Exactly the lines from the top of the records below through the one containing "- A cell value" must be set down, with no line added or dropped.

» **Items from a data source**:
****************
(** * ExcelParser: table detection over a worksheet grid

    A shallow embedding of [src/utils/excelParser.js] and
    [src/utils/headerAnalyzer.js] (class [ExcelParser], class
    [HeaderAnalyzer]) together with the properties the specification
    states about them.

    Conventions of the embedding.
    - A cell value ([cell.v]) is a string, a number or a boolean; [None]
      stands for a missing cell, [null] and [undefined].  Numbers are
      integers ([Z]).
    - A string is the sequence of its code units, and the development
      covers the texts whose code units are below 256: the character with
      the number [n] stands for the code unit [n], so that the characters
      from 128 on are those of the Latin-1 supplement (160 is U+00A0, the
      no-break space).  White space and case are those of ECMAScript on
      these code units.
    - A row object (an entry of [dataRows]) is a finite map from header
      text to cell value.
    - Table objects are mutated in place and shared between the lists that
      hold them.  A list of tables is therefore a store (the objects, in
      the order of the array handed to the hierarchy pass) and references
      into it; [children] and [parent] are references as well.
    - A custom pattern is given by what [new RegExp(pattern, 'i')] makes
      of it: the test of the regular expression, or the [SyntaxError] the
      constructor throws.  A method that can throw on the way to its result
      comes as two definitions: its result, under the name of the method,
      and the error it throws, if it throws, under the name with [_throws].
    - The [string-similarity] package, the global [isNaN], [uuid] and the
      clock are parameters. *)

From Stdlib Require Import ZArith QArith Ascii.
From stdpp Require Import base decidable option list strings pretty gmap sets sorting.

Local Open Scope Z_scope.
Local Open Scope nat_scope.

(** ** Strings *)

Definition isUpper (c : ascii) : bool :=
  let n := nat_of_ascii c in (65 <=? n) && (n <=? 90).

Definition isLower (c : ascii) : bool :=
  let n := nat_of_ascii c in (97 <=? n) && (n <=? 122).

(** [/[A-Za-z]/] on one character. *)
Definition isLetter (c : ascii) : bool := isUpper c || isLower c.

(** [\d] on one character. *)
Definition isDigit (c : ascii) : bool :=
  let n := nat_of_ascii c in (48 <=? n) && (n <=? 57).

Fixpoint existsChar (p : ascii → bool) (s : string) : bool :=
  match s with
  | EmptyString => false
  | String c s' => p c || existsChar p s'
  end.

Fixpoint forallChar (p : ascii → bool) (s : string) : bool :=
  match s with
  | EmptyString => true
  | String c s' => p c && forallChar p s'
  end.

Fixpoint mapChar (f : ascii → ascii) (s : string) : string :=
  match s with
  | EmptyString => EmptyString
  | String c s' => String (f c) (mapChar f s')
  end.

(** White space and line terminators, as [String.prototype.trim] strips
    them: U+0009 to U+000D, U+0020 and U+00A0. *)
Definition isWhiteSpace (c : ascii) : bool :=
  let n := nat_of_ascii c in
  ((9 <=? n) && (n <=? 13)) || (n =? 32) || (n =? 160).

Fixpoint trimStart (s : string) : string :=
  match s with
  | EmptyString => EmptyString
  | String c s' => if isWhiteSpace c then trimStart s' else s
  end.

(** [String.prototype.trim]. *)
Definition trim (s : string) : string :=
  String.rev (trimStart (String.rev (trimStart s))).

(** The code units with a lower-case form: A to Z, and U+00C0 to U+00DE
    without the multiplication sign U+00D7. *)
Definition hasLowerCase (c : ascii) : bool :=
  let n := nat_of_ascii c in
  isUpper c || ((192 <=? n) && (n <=? 222) && negb (n =? 215)).

(** [String.prototype.toLowerCase]. *)
Definition toLowerCase (s : string) : string :=
  mapChar (λ c, if hasLowerCase c then ascii_of_nat (nat_of_ascii c + 32) else c) s.

Fixpoint startsWith (s prefix : string) : bool :=
  match prefix, s with
  | EmptyString, _ => true
  | String p prefix', String c s' => bool_decide (p = c) && startsWith s' prefix'
  | String _ _, EmptyString => false
  end.

(** [String.prototype.includes]. *)
Fixpoint includes (s needle : string) : bool :=
  startsWith s needle ||
  match s with
  | EmptyString => false
  | String _ s' => includes s' needle
  end.

(** ** Cell values and the worksheet *)

Inductive CellValue :=
  | VString (s : string)
  | VNumber (n : Z)
  | VBoolean (b : bool).

Global Instance CellValue_eq_dec : EqDecision CellValue.
Proof. solve_decision. Defined.

(** An entry of [worksheet['!merges']]: [merge.s.r], [merge.s.c],
    [merge.e.r], [merge.e.c]. *)
Record MergeRange := {
  merge_s_r : nat;
  merge_s_c : nat;
  merge_e_r : nat;
  merge_e_c : nat
}.

(** The worksheet as the parser reads it: the value of the cell at a row
    and a column, the end of the decoded range ([this.range.e]) and the
    merge rectangles. *)
Record Worksheet := {
  cell : nat → nat → option CellValue;
  range_e_r : nat;
  range_e_c : nat;
  merges : list MergeRange
}.

Module Header.
Record t := mk {
  row : nat;
  column : nat;
  value : string;
  level : Z
}.
Global Instance eq_dec : EqDecision t.
Proof. solve_decision. Defined.
End Header.

(** A row object: header text to cell value. *)
Abbreviation RowData := (gmap string CellValue).

Record Metadata := {
  indentation : option nat;
  patternType : option string;
  contentType : option string;
  relationshipType : option string
}.

(** A reference to a table object: its position in the store. *)
Abbreviation TableRef := nat (only parsing).

Record Table := {
  id : string;
  startRow : Z;
  endRow : Z;
  headers : list Header.t;
  dataRows : list RowData;
  children : list TableRef;
  level : nat;
  parent : option TableRef;
  rowCount : option nat;
  metadata : Metadata
}.

Definition set_endRow (v : Z) (t : Table) : Table :=
  {| id := id t; startRow := startRow t; endRow := v; headers := headers t;
     dataRows := dataRows t; children := children t; level := level t;
     parent := parent t; rowCount := rowCount t; metadata := metadata t |}.

Definition set_headers (v : list Header.t) (t : Table) : Table :=
  {| id := id t; startRow := startRow t; endRow := endRow t; headers := v;
     dataRows := dataRows t; children := children t; level := level t;
     parent := parent t; rowCount := rowCount t; metadata := metadata t |}.

Definition set_dataRows (v : list RowData) (t : Table) : Table :=
  {| id := id t; startRow := startRow t; endRow := endRow t; headers := headers t;
     dataRows := v; children := children t; level := level t;
     parent := parent t; rowCount := rowCount t; metadata := metadata t |}.

Definition set_children (v : list TableRef) (t : Table) : Table :=
  {| id := id t; startRow := startRow t; endRow := endRow t; headers := headers t;
     dataRows := dataRows t; children := v; level := level t;
     parent := parent t; rowCount := rowCount t; metadata := metadata t |}.

Definition set_level (v : nat) (t : Table) : Table :=
  {| id := id t; startRow := startRow t; endRow := endRow t; headers := headers t;
     dataRows := dataRows t; children := children t; level := v;
     parent := parent t; rowCount := rowCount t; metadata := metadata t |}.

Definition set_parent (v : option TableRef) (t : Table) : Table :=
  {| id := id t; startRow := startRow t; endRow := endRow t; headers := headers t;
     dataRows := dataRows t; children := children t; level := level t;
     parent := v; rowCount := rowCount t; metadata := metadata t |}.

Definition set_rowCount (v : option nat) (t : Table) : Table :=
  {| id := id t; startRow := startRow t; endRow := endRow t; headers := headers t;
     dataRows := dataRows t; children := children t; level := level t;
     parent := parent t; rowCount := v; metadata := metadata t |}.

Definition set_metadata (v : Metadata) (t : Table) : Table :=
  {| id := id t; startRow := startRow t; endRow := endRow t; headers := headers t;
     dataRows := dataRows t; children := children t; level := level t;
     parent := parent t; rowCount := rowCount t; metadata := v |}.

Definition set_relationshipType (v : string) (m : Metadata) : Metadata :=
  {| indentation := indentation m; patternType := patternType m;
     contentType := contentType m; relationshipType := Some v |}.

(** The result of [detectFormat]. *)
Module Format.
Record t := mk {
  type : string;
  format : option string
}.
End Format.

(** The result of [extractDataPattern]. *)
Module Pattern.
Record t := mk {
  type : string;
  format : Format.t;
  isUnique : bool;
  hasNulls : bool;
  examples : list (option CellValue)
}.
End Pattern.

Record Location := {
  loc_row : Z;
  loc_col : nat;
  loc_table : TableRef
}.

(** A value of the [groups] map of [findRelatedDataGroups]. *)
Record DataGroup := {
  group_type : string;
  locations : list Location;
  relatedData : gmap string (list CellValue);
  patterns : list Pattern.t
}.

(** A thrown [Error]. *)
Record JsError := {
  message : string;
  stack : string
}.

(** An entry of [this.errors]. *)
Module ErrorInfo.
Record t := mk {
  id : string;
  context : string;
  message : string;
  stack : string;
  timestamp : string
}.
End ErrorInfo.

Record PerformanceMetrics := {
  tablesProcessed : nat;
  rowsProcessed : nat;
  errorsEncountered : nat
}.

(** The parser instance ([this]).  [heap] holds the table objects of the
    run in progress and [clock] counts the entries logged so far; they
    have no field in the class.  [tableStructures] keeps the merged tables
    as they were when the run ended. *)
Record ExcelParser := {
  worksheet : Worksheet;
  tableStructures : list Table;
  errors : list ErrorInfo.t;
  performanceMetrics : PerformanceMetrics;
  heap : list Table;
  clock : nat
}.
****************
» **Completed exercise**:
(** * ExcelParser: table detection over a worksheet grid

    A shallow embedding of [src/utils/excelParser.js] and
    [src/utils/headerAnalyzer.js] (class [ExcelParser], class
    [HeaderAnalyzer]) together with the properties the specification
    states about them.

    Conventions of the embedding.
    - A cell value ([cell.v]) is a string, a number or a boolean; [None]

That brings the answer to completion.